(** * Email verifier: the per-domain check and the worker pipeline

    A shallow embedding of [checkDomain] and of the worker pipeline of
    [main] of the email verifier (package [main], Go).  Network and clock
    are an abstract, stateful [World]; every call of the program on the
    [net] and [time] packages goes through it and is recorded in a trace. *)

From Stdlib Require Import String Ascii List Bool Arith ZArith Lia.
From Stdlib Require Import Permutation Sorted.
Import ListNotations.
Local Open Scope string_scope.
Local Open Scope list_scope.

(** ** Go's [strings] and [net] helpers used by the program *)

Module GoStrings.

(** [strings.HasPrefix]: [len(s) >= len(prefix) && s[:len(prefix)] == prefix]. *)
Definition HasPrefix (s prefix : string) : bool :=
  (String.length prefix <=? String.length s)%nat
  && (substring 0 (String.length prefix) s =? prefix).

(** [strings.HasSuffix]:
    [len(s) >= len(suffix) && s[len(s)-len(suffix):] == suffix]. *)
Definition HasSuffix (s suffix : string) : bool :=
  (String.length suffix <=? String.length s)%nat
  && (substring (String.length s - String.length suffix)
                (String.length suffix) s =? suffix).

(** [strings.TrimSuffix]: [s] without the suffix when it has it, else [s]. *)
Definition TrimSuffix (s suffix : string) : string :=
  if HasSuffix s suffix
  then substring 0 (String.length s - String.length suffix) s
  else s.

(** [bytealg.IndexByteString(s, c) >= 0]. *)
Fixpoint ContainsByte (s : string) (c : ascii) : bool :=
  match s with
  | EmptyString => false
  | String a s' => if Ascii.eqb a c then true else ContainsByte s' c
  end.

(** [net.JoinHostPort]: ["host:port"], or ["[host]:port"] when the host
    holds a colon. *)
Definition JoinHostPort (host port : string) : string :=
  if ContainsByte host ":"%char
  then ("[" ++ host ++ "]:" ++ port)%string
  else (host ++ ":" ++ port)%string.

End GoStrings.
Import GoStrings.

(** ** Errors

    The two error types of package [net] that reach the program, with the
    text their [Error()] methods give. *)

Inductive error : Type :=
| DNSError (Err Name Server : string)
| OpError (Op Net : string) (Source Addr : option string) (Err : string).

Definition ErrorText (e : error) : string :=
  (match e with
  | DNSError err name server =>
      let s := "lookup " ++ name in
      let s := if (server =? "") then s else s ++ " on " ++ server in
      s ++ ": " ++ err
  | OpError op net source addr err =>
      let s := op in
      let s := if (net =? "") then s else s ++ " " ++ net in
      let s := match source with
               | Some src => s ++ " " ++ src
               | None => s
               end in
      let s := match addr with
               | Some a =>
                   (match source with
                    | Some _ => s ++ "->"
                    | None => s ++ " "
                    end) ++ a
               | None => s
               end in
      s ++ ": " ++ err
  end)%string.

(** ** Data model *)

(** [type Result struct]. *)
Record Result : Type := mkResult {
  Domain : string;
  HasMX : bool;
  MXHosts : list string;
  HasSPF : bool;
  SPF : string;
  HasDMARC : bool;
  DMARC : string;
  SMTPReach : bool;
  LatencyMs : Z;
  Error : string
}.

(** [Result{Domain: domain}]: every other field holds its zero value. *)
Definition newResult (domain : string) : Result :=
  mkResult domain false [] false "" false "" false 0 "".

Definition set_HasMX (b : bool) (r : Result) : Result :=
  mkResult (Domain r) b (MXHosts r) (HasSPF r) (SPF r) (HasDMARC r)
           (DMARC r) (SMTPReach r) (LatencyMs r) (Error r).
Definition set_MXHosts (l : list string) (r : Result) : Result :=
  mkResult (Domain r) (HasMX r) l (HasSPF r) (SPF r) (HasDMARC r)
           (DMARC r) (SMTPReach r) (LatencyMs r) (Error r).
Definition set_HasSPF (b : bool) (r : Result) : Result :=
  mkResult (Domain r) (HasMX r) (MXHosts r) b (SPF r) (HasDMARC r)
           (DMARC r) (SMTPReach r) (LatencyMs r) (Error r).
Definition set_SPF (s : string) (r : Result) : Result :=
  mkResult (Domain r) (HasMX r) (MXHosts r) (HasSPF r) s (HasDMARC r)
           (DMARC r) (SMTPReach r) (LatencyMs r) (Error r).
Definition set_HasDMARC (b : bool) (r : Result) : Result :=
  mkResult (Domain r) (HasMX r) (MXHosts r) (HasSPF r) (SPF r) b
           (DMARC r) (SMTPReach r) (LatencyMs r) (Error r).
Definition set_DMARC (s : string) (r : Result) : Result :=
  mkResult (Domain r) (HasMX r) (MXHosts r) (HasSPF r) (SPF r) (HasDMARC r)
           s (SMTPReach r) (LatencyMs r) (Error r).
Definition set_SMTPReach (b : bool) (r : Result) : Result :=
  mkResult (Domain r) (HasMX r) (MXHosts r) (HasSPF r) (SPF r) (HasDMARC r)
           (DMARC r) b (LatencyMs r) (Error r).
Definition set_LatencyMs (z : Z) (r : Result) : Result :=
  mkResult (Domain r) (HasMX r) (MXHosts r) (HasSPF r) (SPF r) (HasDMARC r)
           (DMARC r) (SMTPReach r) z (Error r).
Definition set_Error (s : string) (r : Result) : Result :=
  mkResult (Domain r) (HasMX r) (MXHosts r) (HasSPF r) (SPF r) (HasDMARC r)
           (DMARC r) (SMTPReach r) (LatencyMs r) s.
^^^^^^^^
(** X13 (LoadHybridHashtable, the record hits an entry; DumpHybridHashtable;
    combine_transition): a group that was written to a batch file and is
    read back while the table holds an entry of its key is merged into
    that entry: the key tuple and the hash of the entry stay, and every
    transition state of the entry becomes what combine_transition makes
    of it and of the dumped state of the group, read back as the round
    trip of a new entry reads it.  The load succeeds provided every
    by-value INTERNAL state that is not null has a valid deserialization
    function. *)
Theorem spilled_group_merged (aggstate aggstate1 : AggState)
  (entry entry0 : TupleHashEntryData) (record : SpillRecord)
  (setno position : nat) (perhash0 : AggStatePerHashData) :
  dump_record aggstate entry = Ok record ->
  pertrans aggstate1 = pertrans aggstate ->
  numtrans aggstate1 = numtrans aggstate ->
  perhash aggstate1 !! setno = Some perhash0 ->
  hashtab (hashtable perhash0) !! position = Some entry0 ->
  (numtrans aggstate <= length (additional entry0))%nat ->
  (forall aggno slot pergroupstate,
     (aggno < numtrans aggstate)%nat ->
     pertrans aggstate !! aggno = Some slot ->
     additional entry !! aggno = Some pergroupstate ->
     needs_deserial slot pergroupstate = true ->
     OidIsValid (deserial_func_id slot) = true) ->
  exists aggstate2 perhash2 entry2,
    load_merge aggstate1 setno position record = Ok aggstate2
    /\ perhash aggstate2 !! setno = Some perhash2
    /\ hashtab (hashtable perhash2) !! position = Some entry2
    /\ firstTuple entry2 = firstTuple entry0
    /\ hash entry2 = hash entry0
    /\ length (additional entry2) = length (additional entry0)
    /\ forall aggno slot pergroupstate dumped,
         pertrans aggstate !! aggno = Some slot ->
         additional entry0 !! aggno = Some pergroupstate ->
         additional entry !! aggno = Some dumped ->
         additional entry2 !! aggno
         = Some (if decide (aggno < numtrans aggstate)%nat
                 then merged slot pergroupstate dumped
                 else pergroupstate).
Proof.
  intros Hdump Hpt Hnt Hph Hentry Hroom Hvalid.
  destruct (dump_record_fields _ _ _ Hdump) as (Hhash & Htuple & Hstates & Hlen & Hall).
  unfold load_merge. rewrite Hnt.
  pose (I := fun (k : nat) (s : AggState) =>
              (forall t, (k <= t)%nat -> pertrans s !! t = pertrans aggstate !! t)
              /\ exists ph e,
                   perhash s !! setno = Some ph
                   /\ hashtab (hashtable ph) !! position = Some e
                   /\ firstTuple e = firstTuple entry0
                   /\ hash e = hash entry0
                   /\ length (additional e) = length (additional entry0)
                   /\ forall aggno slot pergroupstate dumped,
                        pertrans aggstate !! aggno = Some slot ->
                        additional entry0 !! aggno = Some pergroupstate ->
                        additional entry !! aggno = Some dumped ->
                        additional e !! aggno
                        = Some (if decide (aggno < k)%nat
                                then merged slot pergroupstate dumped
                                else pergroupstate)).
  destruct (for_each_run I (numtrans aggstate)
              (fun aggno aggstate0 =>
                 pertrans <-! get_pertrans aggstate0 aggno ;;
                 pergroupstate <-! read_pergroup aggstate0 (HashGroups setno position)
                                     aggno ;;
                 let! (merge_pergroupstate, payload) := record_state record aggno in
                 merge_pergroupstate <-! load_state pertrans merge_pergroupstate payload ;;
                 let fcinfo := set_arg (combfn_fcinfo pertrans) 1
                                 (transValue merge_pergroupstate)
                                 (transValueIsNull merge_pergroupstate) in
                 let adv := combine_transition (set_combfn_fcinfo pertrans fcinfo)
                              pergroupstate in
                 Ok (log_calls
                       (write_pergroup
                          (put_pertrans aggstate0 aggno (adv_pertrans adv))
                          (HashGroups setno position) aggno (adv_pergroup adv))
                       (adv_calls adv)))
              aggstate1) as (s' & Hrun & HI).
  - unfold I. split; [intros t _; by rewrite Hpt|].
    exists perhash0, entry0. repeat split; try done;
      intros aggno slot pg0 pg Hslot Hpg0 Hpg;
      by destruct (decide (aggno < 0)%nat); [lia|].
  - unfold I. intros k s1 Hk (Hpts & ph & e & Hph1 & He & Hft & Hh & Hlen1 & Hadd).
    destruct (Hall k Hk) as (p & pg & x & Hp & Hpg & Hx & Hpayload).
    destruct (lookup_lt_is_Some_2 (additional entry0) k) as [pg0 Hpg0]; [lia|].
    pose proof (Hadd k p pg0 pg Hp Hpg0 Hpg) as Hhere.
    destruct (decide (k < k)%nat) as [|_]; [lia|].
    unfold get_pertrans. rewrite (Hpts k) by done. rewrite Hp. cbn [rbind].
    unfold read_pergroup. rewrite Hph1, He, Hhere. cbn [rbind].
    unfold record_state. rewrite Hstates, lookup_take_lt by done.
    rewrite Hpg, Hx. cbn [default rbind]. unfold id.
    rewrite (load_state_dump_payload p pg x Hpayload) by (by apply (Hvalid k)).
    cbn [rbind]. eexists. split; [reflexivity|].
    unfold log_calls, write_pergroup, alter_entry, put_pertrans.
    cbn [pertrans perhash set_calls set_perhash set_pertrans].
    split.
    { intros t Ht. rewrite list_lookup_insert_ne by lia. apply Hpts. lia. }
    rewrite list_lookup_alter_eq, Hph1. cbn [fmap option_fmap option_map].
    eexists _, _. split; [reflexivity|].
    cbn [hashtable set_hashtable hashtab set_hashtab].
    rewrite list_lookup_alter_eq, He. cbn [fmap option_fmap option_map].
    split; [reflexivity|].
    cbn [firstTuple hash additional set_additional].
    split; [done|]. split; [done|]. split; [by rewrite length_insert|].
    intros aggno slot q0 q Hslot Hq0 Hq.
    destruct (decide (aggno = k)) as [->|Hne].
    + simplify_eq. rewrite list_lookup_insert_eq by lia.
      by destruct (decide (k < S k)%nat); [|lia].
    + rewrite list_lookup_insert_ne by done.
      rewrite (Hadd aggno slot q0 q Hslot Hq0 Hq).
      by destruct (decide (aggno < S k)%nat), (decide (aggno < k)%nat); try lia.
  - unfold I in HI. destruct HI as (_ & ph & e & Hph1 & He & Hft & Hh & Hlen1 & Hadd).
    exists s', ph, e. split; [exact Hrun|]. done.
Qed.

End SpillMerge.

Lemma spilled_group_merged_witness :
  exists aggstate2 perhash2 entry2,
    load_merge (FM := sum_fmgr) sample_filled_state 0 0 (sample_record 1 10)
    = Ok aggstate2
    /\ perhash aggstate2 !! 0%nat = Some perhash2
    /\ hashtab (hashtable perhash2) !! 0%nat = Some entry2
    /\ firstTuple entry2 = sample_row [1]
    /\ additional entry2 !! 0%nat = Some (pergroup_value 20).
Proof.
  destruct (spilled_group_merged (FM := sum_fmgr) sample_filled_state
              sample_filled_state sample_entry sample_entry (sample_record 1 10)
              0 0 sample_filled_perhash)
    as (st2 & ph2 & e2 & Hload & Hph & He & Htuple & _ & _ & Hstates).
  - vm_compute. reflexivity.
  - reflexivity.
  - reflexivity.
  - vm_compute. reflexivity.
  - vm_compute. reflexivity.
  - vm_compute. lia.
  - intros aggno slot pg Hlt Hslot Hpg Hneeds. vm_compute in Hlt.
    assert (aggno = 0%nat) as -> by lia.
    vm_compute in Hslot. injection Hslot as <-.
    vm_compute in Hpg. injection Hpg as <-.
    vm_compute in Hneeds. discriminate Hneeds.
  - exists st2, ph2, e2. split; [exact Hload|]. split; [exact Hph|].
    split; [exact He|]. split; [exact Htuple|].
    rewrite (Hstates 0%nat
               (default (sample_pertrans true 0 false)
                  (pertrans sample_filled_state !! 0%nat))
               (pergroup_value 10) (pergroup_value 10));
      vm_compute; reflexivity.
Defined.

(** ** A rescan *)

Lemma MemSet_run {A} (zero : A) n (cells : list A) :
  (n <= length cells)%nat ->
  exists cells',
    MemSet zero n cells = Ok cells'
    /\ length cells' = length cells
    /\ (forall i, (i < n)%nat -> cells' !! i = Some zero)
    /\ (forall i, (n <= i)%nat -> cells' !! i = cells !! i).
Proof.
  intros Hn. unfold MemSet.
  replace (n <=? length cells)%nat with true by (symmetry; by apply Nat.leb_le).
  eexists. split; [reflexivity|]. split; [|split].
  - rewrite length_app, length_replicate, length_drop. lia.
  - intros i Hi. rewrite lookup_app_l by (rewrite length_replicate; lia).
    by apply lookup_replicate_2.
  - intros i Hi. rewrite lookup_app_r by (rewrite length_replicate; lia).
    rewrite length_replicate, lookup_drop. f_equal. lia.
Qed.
^^^^^^^^
(Task goal) Across the listing above, find all lines where the word "Scope" is present and copy them.

(Answer to the exercise)
Local Open Scope string_scope.
Local Open Scope list_scope.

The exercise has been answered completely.